**Brief**
The task calls for every line of the data to be repeated exactly.

━━ Data supplied ━━

(** * Jamaica developer kit: a verification development

    A shallow embedding of the formula and parsing code of the toolkit
    packages [jamaica-addresses], [jamaica-trn], [jamaica-holidays],
    [jamaica-currency], [jamaica-tax] and [jamaica-phone] and of
    [addressing-api/app/parish_lookup.py], followed by the theorems that
    settle the properties stated about them.

    Conventions of the embedding.
    - A Python [str] is a Rocq [string]; a character is its code point in
      0..255 and the character classes ([str.isspace], [\d], [\w],
      [str.lower]) are Python's on that range.
    - A Python [int] is a [Z]; [//] and [%] are [Z.div] and [Z.modulo]
      (both floor for a positive divisor, as in Python).
    - A Python [float] is a binary64 [PrimFloat.float].
    - [Optional[T]] is [option T]; a call that raises is [None] in an
      [option] result that is named as such at its definition.
    - The regular expressions of the source are values of [Re.regex] run by
      a backtracking matcher with Python's priorities (leftmost start,
      greedy repetition, alternatives in order). *)

From Stdlib Require Import ZArith NArith Bool List String Ascii Lia Floats Sorted.
Import ListNotations.

Set Implicit Arguments.

(* ------------------------------------------------------------------ *)
(** ** Python strings *)
(* ------------------------------------------------------------------ *)

Module Py.

Local Open Scope N_scope.

Definition ord (c : ascii) : N := N_of_ascii c.

Definition between (lo hi n : N) : bool := (lo <=? n) && (n <=? hi).

(** [str.isspace] and the regex class [\s]. *)
Definition isspace (c : ascii) : bool :=
  let n := ord c in
  between 9 13 n || between 28 32 n || (n =? 133) || (n =? 160).

(** The regex class [\d]. *)
Definition isdigit (c : ascii) : bool := between 48 57 (ord c).

(** [str.isalnum] on one character. *)
Definition isalnum (c : ascii) : bool :=
  let n := ord c in
  between 48 57 n || between 65 90 n || between 97 122 n
  || (n =? 170) || (n =? 178) || (n =? 179) || (n =? 181) || (n =? 185)
  || (n =? 186) || between 188 190 n || between 192 214 n
  || between 216 246 n || between 248 255 n.

(** The regex class [\w]. *)
Definition isword (c : ascii) : bool := isalnum c || (ord c =? 95).

(** [str.lower] on one character. *)
Definition lower_char (c : ascii) : ascii :=
  let n := ord c in
  if between 65 90 n || between 192 214 n || between 216 222 n
  then ascii_of_N (n + 32) else c.

Local Close Scope N_scope.
Local Open Scope string_scope.

Fixpoint smap (f : ascii -> ascii) (s : string) : string :=
  match s with
  | EmptyString => EmptyString
  | String c s' => String (f c) (smap f s')
  end.

Definition lower (s : string) : string := smap lower_char s.

Fixpoint lstrip (s : string) : string :=
  match s with
  | EmptyString => EmptyString
  | String c s' => if isspace c then lstrip s' else s
  end.

Fixpoint rstrip (s : string) : string :=
  match s with
  | EmptyString => EmptyString
  | String c s' =>
      match rstrip s' with
      | EmptyString => if isspace c then EmptyString else String c EmptyString
      | r => String c r
      end
  end.

(** [s.strip()] *)
Definition strip (s : string) : string := lstrip (rstrip s).

(** [s.split(sep)] for a one-character separator: never the empty list. *)
Fixpoint split (sep : ascii) (s : string) : list string :=
  match s with
  | EmptyString => [EmptyString]
  | String c s' =>
      if Ascii.eqb c sep then EmptyString :: split sep s'
      else match split sep s' with
           | h :: t => String c h :: t
           | [] => [String c EmptyString]
           end
  end.

(** [sep.join(parts)] *)
Fixpoint join (sep : string) (parts : list string) : string :=
  match parts with
  | [] => ""
  | [p] => p
  | p :: rest => p ++ sep ++ join sep rest
  end.

(** [s.startswith(p)] *)
Fixpoint startswith (p s : string) : bool :=
  match p, s with
  | EmptyString, _ => true
  | String a p', String b s' => Ascii.eqb a b && startswith p' s'
  | String _ _, EmptyString => false
  end.

(** [sub in s] *)
Fixpoint contains (sub s : string) : bool :=
  startswith sub s ||
  match s with
  | EmptyString => false
  | String _ s' => contains sub s'
  end.

(** [s.replace(c, "")] for a one-character [c]. *)
Fixpoint remove_char (c : ascii) (s : string) : string :=
  match s with
  | EmptyString => EmptyString
  | String a s' => if Ascii.eqb a c then remove_char c s' else String a (remove_char c s')
  end.

(** [s[:n]] and [s[n:]] for [n >= 0]. *)
Fixpoint take (n : nat) (s : string) : string :=
  match n, s with
  | S n', String c s' => String c (take n' s')
  | _, _ => EmptyString
  end.

Fixpoint drop (n : nat) (s : string) : string :=
  match n, s with
  | S n', String _ s' => drop n' s'
  | _, _ => s
  end.

(** Truthiness of a string and of an optional string. *)
Definition truthy (s : string) : bool :=
  match s with EmptyString => false | _ => true end.

Definition otruthy (o : option string) : bool :=
  match o with Some s => truthy s | None => false end.

Local Open Scope Z_scope.

Definition digit_val (c : ascii) : Z := Z.of_N (ord c) - 48.

(** [int(s)] on a string of decimal digits. *)
Definition int_of_digits (s : string) : Z :=
  fold_left (fun acc c => 10 * acc + digit_val c) (list_ascii_of_string s) 0.

Definition digit_char (d : Z) : ascii := ascii_of_N (Z.to_N (48 + d)).

Fixpoint digits_of_pos (fuel : nat) (n : Z) (acc : string) : string :=
  match fuel with
  | O => acc
  | S f =>
      let '(q, r) := Z.div_eucl n 10 in
      let acc' := String (digit_char r) acc in
      if q =? 0 then acc' else digits_of_pos f q acc'
  end.

(** [str(n)] for a non-negative [n]. *)
Definition str_of_nonneg (n : Z) : string :=
  digits_of_pos (S (Z.to_nat (Z.log2 n))) n "".

(** [str(n)], that is [f"{n}"]. *)
Definition str_of_int (n : Z) : string :=
  if n <? 0 then String "-" (str_of_nonneg (- n)) else str_of_nonneg n.

(** [f"{n:0{w}d}"] for a non-negative [n]. *)
Definition zfill (w : nat) (n : Z) : string :=
  let s := str_of_nonneg n in
  String.concat "" (repeat "0"%string (w - String.length s)) ++ s.

(** [a < b] on characters, that is on code points: the bits are compared
    from the most significant one down. *)
Definition bit_cmp (x y : bool) (rest : comparison) : comparison :=
  match x, y with
  | false, true => Lt
  | true, false => Gt
  | _, _ => rest
  end.

Definition char_cmp (a b : ascii) : comparison :=
  match a, b with
  | Ascii a0 a1 a2 a3 a4 a5 a6 a7, Ascii b0 b1 b2 b3 b4 b5 b6 b7 =>
      bit_cmp a7 b7 (bit_cmp a6 b6 (bit_cmp a5 b5 (bit_cmp a4 b4
        (bit_cmp a3 b3 (bit_cmp a2 b2 (bit_cmp a1 b1 (bit_cmp a0 b0 Eq)))))))
  end.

━━━

**Solved problem**
(** * Jamaica developer kit: a verification development

    A shallow embedding of the formula and parsing code of the toolkit
    packages [jamaica-addresses], [jamaica-trn], [jamaica-holidays],
    [jamaica-currency], [jamaica-tax] and [jamaica-phone] and of
    [addressing-api/app/parish_lookup.py], followed by the theorems that
    settle the properties stated about them.

    Conventions of the embedding.
    - A Python [str] is a Rocq [string]; a character is its code point in
      0..255 and the character classes ([str.isspace], [\d], [\w],
      [str.lower]) are Python's on that range.
    - A Python [int] is a [Z]; [//] and [%] are [Z.div] and [Z.modulo]
      (both floor for a positive divisor, as in Python).
    - A Python [float] is a binary64 [PrimFloat.float].
    - [Optional[T]] is [option T]; a call that raises is [None] in an
      [option] result that is named as such at its definition.
    - The regular expressions of the source are values of [Re.regex] run by
      a backtracking matcher with Python's priorities (leftmost start,
      greedy repetition, alternatives in order). *)

From Stdlib Require Import ZArith NArith Bool List String Ascii Lia Floats Sorted.
Import ListNotations.

Set Implicit Arguments.

(* ------------------------------------------------------------------ *)
(** ** Python strings *)
(* ------------------------------------------------------------------ *)

Module Py.

Local Open Scope N_scope.

Definition ord (c : ascii) : N := N_of_ascii c.

Definition between (lo hi n : N) : bool := (lo <=? n) && (n <=? hi).

(** [str.isspace] and the regex class [\s]. *)
Definition isspace (c : ascii) : bool :=
  let n := ord c in
  between 9 13 n || between 28 32 n || (n =? 133) || (n =? 160).

(** The regex class [\d]. *)
Definition isdigit (c : ascii) : bool := between 48 57 (ord c).

(** [str.isalnum] on one character. *)
Definition isalnum (c : ascii) : bool :=
  let n := ord c in
  between 48 57 n || between 65 90 n || between 97 122 n
  || (n =? 170) || (n =? 178) || (n =? 179) || (n =? 181) || (n =? 185)
  || (n =? 186) || between 188 190 n || between 192 214 n
  || between 216 246 n || between 248 255 n.

(** The regex class [\w]. *)
Definition isword (c : ascii) : bool := isalnum c || (ord c =? 95).

(** [str.lower] on one character. *)
Definition lower_char (c : ascii) : ascii :=
  let n := ord c in
  if between 65 90 n || between 192 214 n || between 216 222 n
  then ascii_of_N (n + 32) else c.

Local Close Scope N_scope.
Local Open Scope string_scope.

Fixpoint smap (f : ascii -> ascii) (s : string) : string :=
  match s with
  | EmptyString => EmptyString
  | String c s' => String (f c) (smap f s')
  end.

Definition lower (s : string) : string := smap lower_char s.

Fixpoint lstrip (s : string) : string :=
  match s with
  | EmptyString => EmptyString
  | String c s' => if isspace c then lstrip s' else s
  end.

Fixpoint rstrip (s : string) : string :=
  match s with
  | EmptyString => EmptyString
  | String c s' =>
      match rstrip s' with
      | EmptyString => if isspace c then EmptyString else String c EmptyString
      | r => String c r
      end
  end.

(** [s.strip()] *)
Definition strip (s : string) : string := lstrip (rstrip s).

(** [s.split(sep)] for a one-character separator: never the empty list. *)
Fixpoint split (sep : ascii) (s : string) : list string :=
  match s with
  | EmptyString => [EmptyString]
  | String c s' =>
      if Ascii.eqb c sep then EmptyString :: split sep s'
      else match split sep s' with
           | h :: t => String c h :: t
           | [] => [String c EmptyString]
           end
  end.

(** [sep.join(parts)] *)
Fixpoint join (sep : string) (parts : list string) : string :=
  match parts with
  | [] => ""
  | [p] => p
  | p :: rest => p ++ sep ++ join sep rest
  end.

(** [s.startswith(p)] *)
Fixpoint startswith (p s : string) : bool :=
  match p, s with
  | EmptyString, _ => true
  | String a p', String b s' => Ascii.eqb a b && startswith p' s'
  | String _ _, EmptyString => false
  end.

(** [sub in s] *)
Fixpoint contains (sub s : string) : bool :=
  startswith sub s ||
  match s with
  | EmptyString => false
  | String _ s' => contains sub s'
  end.

(** [s.replace(c, "")] for a one-character [c]. *)
Fixpoint remove_char (c : ascii) (s : string) : string :=
  match s with
  | EmptyString => EmptyString
  | String a s' => if Ascii.eqb a c then remove_char c s' else String a (remove_char c s')
  end.

(** [s[:n]] and [s[n:]] for [n >= 0]. *)
Fixpoint take (n : nat) (s : string) : string :=
  match n, s with
  | S n', String c s' => String c (take n' s')
  | _, _ => EmptyString
  end.

Fixpoint drop (n : nat) (s : string) : string :=
  match n, s with
  | S n', String _ s' => drop n' s'
  | _, _ => s
  end.

(** Truthiness of a string and of an optional string. *)
Definition truthy (s : string) : bool :=
  match s with EmptyString => false | _ => true end.

Definition otruthy (o : option string) : bool :=
  match o with Some s => truthy s | None => false end.

Local Open Scope Z_scope.

Definition digit_val (c : ascii) : Z := Z.of_N (ord c) - 48.

(** [int(s)] on a string of decimal digits. *)
Definition int_of_digits (s : string) : Z :=
  fold_left (fun acc c => 10 * acc + digit_val c) (list_ascii_of_string s) 0.

Definition digit_char (d : Z) : ascii := ascii_of_N (Z.to_N (48 + d)).

Fixpoint digits_of_pos (fuel : nat) (n : Z) (acc : string) : string :=
  match fuel with
  | O => acc
  | S f =>
      let '(q, r) := Z.div_eucl n 10 in
      let acc' := String (digit_char r) acc in
      if q =? 0 then acc' else digits_of_pos f q acc'
  end.

(** [str(n)] for a non-negative [n]. *)
Definition str_of_nonneg (n : Z) : string :=
  digits_of_pos (S (Z.to_nat (Z.log2 n))) n "".

(** [str(n)], that is [f"{n}"]. *)
Definition str_of_int (n : Z) : string :=
  if n <? 0 then String "-" (str_of_nonneg (- n)) else str_of_nonneg n.

(** [f"{n:0{w}d}"] for a non-negative [n]. *)
Definition zfill (w : nat) (n : Z) : string :=
  let s := str_of_nonneg n in
  String.concat "" (repeat "0"%string (w - String.length s)) ++ s.

(** [a < b] on characters, that is on code points: the bits are compared
    from the most significant one down. *)
Definition bit_cmp (x y : bool) (rest : comparison) : comparison :=
  match x, y with
  | false, true => Lt
  | true, false => Gt
  | _, _ => rest
  end.

Definition char_cmp (a b : ascii) : comparison :=
  match a, b with
  | Ascii a0 a1 a2 a3 a4 a5 a6 a7, Ascii b0 b1 b2 b3 b4 b5 b6 b7 =>
      bit_cmp a7 b7 (bit_cmp a6 b6 (bit_cmp a5 b5 (bit_cmp a4 b4
        (bit_cmp a3 b3 (bit_cmp a2 b2 (bit_cmp a1 b1 (bit_cmp a0 b0 Eq)))))))
  end.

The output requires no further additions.